I am wondering if there is an example of a two-by-two contingency table dataset where an Odds Ratio estimate would work and a Risk Ratio would fail, or vice versa? In additional are there cases where a Risk Difference would fail as well? Thanks.
1 Answer
Depends on what you mean by "fail". You have a problems to calculate (i.e. the likelihood is maximized on the boundary of the parameter space $(0, \infty)$) the maximum likelihood estimates of the odds and risk ratio in a single 2 by 2 table, if any cell has a zero entry. In contrast the risk difference can still be calculated. Of course, there are a lot of possible approaches for still getting an odds or risk ratio estimate in these circumstances (e.g. Bayesian approaches, continuity corrections, median unbiased estimates etc.).
Once you go to stratified tables or use the estimate from one table for a new table, you run into situations that the odds ratio handles better than the risk ratio or risk difference. E.g. $$\begin{array} . & Yes & No \\ A & 3 & 9 \\ B & 1 & 12 \end{array}$$ The odds ratio for A versus B is 4, the risk ratio 3.25 and the risk difference about 0.17. Then you have this second table $$\begin{array} . & Yes & No \\ A & 48 & 1 \\ B & 12 & 1 \end{array}$$ The odds ratio for A versus B is also 4. However, if you assumed a risk ratio of 3.25 on top of the proportion of 0.923 for group B, then you would get a proportion of 3.0 for group A. This is of course nonsense, because a proportion needs to be in [0, 1,]. Similarly, if you were to add a risk difference of 0.17 to 0.923 you get a proportion for group A that is >1.

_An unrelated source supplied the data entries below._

Definition append_settlement_rules_fields (prefix : list text) (r : SettlementRules D) : list CanonicalField :=
  match terminal_state_convention r with
  | ExactlyOneWinner => [pfield prefix "terminal_state_convention" (lit "exactly_one_winner")]
  | UnsupportedConvention value =>
      [pfield prefix "terminal_state_convention" (lit "unsupported");
       pfield prefix "terminal_state_convention_value" value]
  end ++
  [pfield prefix "settlement_source_kind" (settlement_source_kind_label (settlement_source_kind r));
   pfield prefix "terminal_payout_derivation"
     (terminal_payout_derivation_label (terminal_payout_derivation r))] ++
  concat (imap (λ i v, append_attested_payout_vector_fields
                         (prefix ++ [lit "non_standard_terminal_payouts"; index_to_string i]) v)
            (non_standard_terminal_payouts r)).

Definition terminal_state_fields (states : BTreeMap TerminalStateId TerminalState) : list CanonicalField :=
  states ≫= λ '(id, state),
    [mkField [lit "terminal_states"; id; lit "label"] (state_label state);
     mkField [lit "terminal_states"; id; lit "kind"] (terminal_state_kind_label (terminal_kind state))].

Definition leg_fields (legs : BTreeMap OutcomeLegId (OutcomeLeg D)) : list CanonicalField :=
  legs ≫= λ '(id, leg),
    [mkField [lit "legs"; id; lit "instrument_id"] (instrument_to_string (leg_instrument_id leg));
     mkField [lit "legs"; id; lit "native_leg_id"] (native_leg_id leg);
     mkField [lit "legs"; id; lit "settlement_asset_id"] (leg_settlement_asset_id leg);
     mkField [lit "legs"; id; lit "outcome_label"] (outcome_label leg);
     mkField [lit "legs"; id; lit "side_label"] (side_label leg)] ++
    append_role_fields [lit "legs"; id] (leg_role leg) ++
    append_price_scale_metadata_fields [lit "legs"; id; lit "price_scale"] (price_scale leg).
(** A leg of a validated group and what it pays in a standard state. *)
Lemma standard_payout_value g id st row i leg_id leg :
  validated_group sha256_hex g → (id, st) ∈ terminal_states g → is_standard (terminal_kind st) = true →
  bt_get (payout_per_unit_by_state (payout_matrix g)) id = Some row → Forall d_exact row →
  tradable_legs g !! i = Some (leg_id, leg) →
  ∃ p, row !! i = Some p ∧ d_value p = d_value (role_payout (leg_role leg) id : D).
Proof.
  intros Hg Hin Hk Hrow Hex Hi. destruct (vg_row _ _ Hg _ _ Hin) as (row' & Hrow' & _ & _ & Heq).
  simplify_eq. rewrite Hk in Heq. apply row_eqb_Forall2 in Heq.
  assert (role_row (tradable_legs g) id !! i = Some (role_payout (leg_role leg) id : D)) as Hr.
  { exact (fmap_lookup_1 (λ e : OutcomeLegId * OutcomeLeg D, role_payout (leg_role e.2) id) _ _ _ Hi). }
  destruct (Forall2_lookup_r _ _ _ _ _ Heq Hr) as (p & Hp & Hpe). exists p. split; [done|].
  rewrite d_eqb_value in Hpe; [by apply Z.eqb_eq|by eapply Forall_lookup_1|apply role_payout_value].
Qed.

(** In a validated group whose roles an operator attests, every standard state has a
    pays-on and a pays-unless leg, and whichever standard state settles, one unit of each
    pays exactly one settlement unit together. *)
Lemma attested_pair_pays_one g attestation bindings sha fingerprint state st :
  group_maps g → validate_outcome_group sha256_hex g = Some (Ok tt) →
  role_binding_proof g = Some (OperatorAttestedBinding attestation bindings sha fingerprint) →
  (∀ id row, bt_get (payout_per_unit_by_state (payout_matrix g)) id = Some row → Forall d_exact row) →
  (state, st) ∈ terminal_states g → is_standard (terminal_kind st) = true →
  ∃ i j on_id unless_id, bound_legs g state on_id unless_id ∧
    matrix_cols (payout_matrix g) !! i = Some on_id ∧ matrix_cols (payout_matrix g) !! j = Some unless_id ∧
    ∀ t tst row, (t, tst) ∈ terminal_states g → is_standard (terminal_kind tst) = true →
      bt_get (payout_per_unit_by_state (payout_matrix g)) t = Some row →
      ∃ p q, row !! i = Some p ∧ row !! j = Some q ∧ d_value p + d_value q = d_unit.
Proof.
  intros Hm Hv%validation_Ok Hp Hex Hin Hk; [|done].
  destruct (vg_bindings _ _ Hv _ _ _ _ Hp) as [_ Hb]. destruct Hb as [Hb _].
  destruct (Hb _ _ Hin Hk) as (_ & _ & _ & _ & _ & on_id & unless_id & _ & _ & Hbound).
  pose proof Hbound as (on_leg & un_leg & Hon & Ron & Hun & Run).
  apply list_elem_of_lookup in Hon as [i Hi], Hun as [j Hj]. exists i, j, on_id, unless_id.
  rewrite (vg_cols _ _ Hv). split_and!; [done|exact (fmap_lookup_1 fst _ _ _ Hi)|exact (fmap_lookup_1 fst _ _ _ Hj)|].
  intros t tst row Ht Htk Hrow.
  destruct (standard_payout_value g t tst row i _ _ Hv Ht Htk Hrow (Hex _ _ Hrow) Hi) as (p & Hpi & Hpv).
  destruct (standard_payout_value g t tst row j _ _ Hv Ht Htk Hrow (Hex _ _ Hrow) Hj) as (q & Hqj & Hqv).
  exists p, q. split_and!; [done..|]. rewrite Hpv, Hqv, Ron, Run.
  rewrite !(proj2 (role_payout_value _ _)). case_bool_decide; lia.
Qed.
(* ===== verification/F64.v ===== *)
(** * Double-precision floats

    An [f64] is the Standard Library's [spec_float] at precision 53 and exponent bound
    1024 (IEEE 754 binary64, round to nearest even): an inductive type with executable
    operations and no axioms.  The second part models the guards the maker uses of
    [src/src/bolt_v3_numeric.rs]. *)

From Stdlib Require Import ZArith Lia SpecFloat.
From stdpp Require Import sorting strings gmap numbers list.
From S2P Require Import Prelude.

Open Scope Z_scope.

Abbreviation f64 := spec_float.

(** [m * 2^e], rounded to the nearest double. *)
Definition f64_of (m e : Z) : f64 := binary_normalize 53 1024 m e false.

Definition f64_add : f64 → f64 → f64 := SFadd 53 1024.
Definition f64_mul : f64 → f64 → f64 := SFmul 53 1024.
Definition f64_neg : f64 → f64 := SFopp.
Definition f64_sub : f64 → f64 → f64 := SFsub 53 1024.
Definition f64_div : f64 → f64 → f64 := SFdiv 53 1024.

(** [<], [<=], [>] and [>=] of [PartialOrd]: false as soon as one side is NaN. *)
Definition f64_lt (a b : f64) : bool := SFltb a b.
Definition f64_le (a b : f64) : bool := SFleb a b.
Definition f64_gt (a b : f64) : bool := SFltb b a.
Definition f64_ge (a b : f64) : bool := SFleb b a.
Definition f64_eq (a b : f64) : bool := SFeqb a b.
Definition f64_abs (a : f64) : f64 := SFabs a.

Definition is_finite (a : f64) : bool :=
  match a with
  | S754_zero _ | S754_finite _ _ _ => true
  | S754_infinity _ | S754_nan => false
  end.

(** ** [bolt_v3_numeric] *)

Definition ZERO_F64 : f64 := S754_zero false.
Definition UNIT_F64 : f64 := f64_of 1 0.
Definition TWO_F64 : f64 := f64_of 2 0.
Definition HALF_F64 : f64 := f64_div UNIT_F64 TWO_F64.

Definition is_positive_finite (value : f64) : bool := is_finite value && f64_gt value ZERO_F64.

Definition is_non_negative_finite (value : f64) : bool := is_finite value && f64_ge value ZERO_F64.

(** [(0.0..=1.0).contains(&value)]. *)
Definition sanitize_probability (value : f64) : option f64 :=
  if is_finite value && (f64_le ZERO_F64 value && f64_le value UNIT_F64) then Some value else None.

Definition sanitize_open_probability (value eps : f64) : option f64 :=
  if negb (is_finite value) || negb (is_finite eps) then None
  else if negb (f64_gt eps ZERO_F64 && f64_lt eps HALF_F64) then None
  else if f64_lt eps value && f64_lt value (f64_sub UNIT_F64 eps) then Some value
  else None.

(** The doubles nearest to 0.01, 0.40 and 0.55, as the source's literals denote. *)
Definition f64_ratio (a b : Z) : f64 := f64_div (f64_of a 0) (f64_of b 0).

Example half_is_half : HALF_F64 = f64_of 1 (-1).
Proof. by vm_compute. Qed.

Example sanitize_interior :
  sanitize_open_probability (f64_ratio 40 100) (f64_ratio 1 100) = Some (f64_ratio 40 100) ∧
  sanitize_open_probability (f64_ratio 1 100) (f64_ratio 1 100) = None ∧
  sanitize_open_probability S754_nan (f64_ratio 1 100) = None ∧
  sanitize_open_probability HALF_F64 HALF_F64 = None.
Proof. by vm_compute. Qed.

(** What is let through is the value itself, finite and above a positive collar. *)
Lemma sanitize_open_probability_Some value eps p :
  sanitize_open_probability value eps = Some p →
  p = value ∧ is_finite p = true ∧ is_finite eps = true ∧ f64_gt eps ZERO_F64 = true ∧
  f64_lt eps p = true ∧ f64_lt p (f64_sub UNIT_F64 eps) = true.
Proof.
  unfold sanitize_open_probability.
  destruct (is_finite value) eqn:Hv, (is_finite eps) eqn:He; cbn [negb orb andb]; try done.
  destruct (f64_gt eps ZERO_F64) eqn:Hz, (f64_lt eps HALF_F64); cbn [negb orb andb]; try done.
  destruct (f64_lt eps value) eqn:Hlo, (f64_lt value (f64_sub UNIT_F64 eps)) eqn:Hhi; cbn [negb orb andb]; try done.
  by intros [= <-].
Qed.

This illustrates how risk ratios and risk differences can fail in the sense that they cannot be constant across extremely different proportions for group B. At least mathematically the odds ratio does not have that problem, but of course that does not mean that the odds ratio would truly stay constant across different group B proportions in any real practical problem. You do not notice that kind of issue in 2 by 2 tables.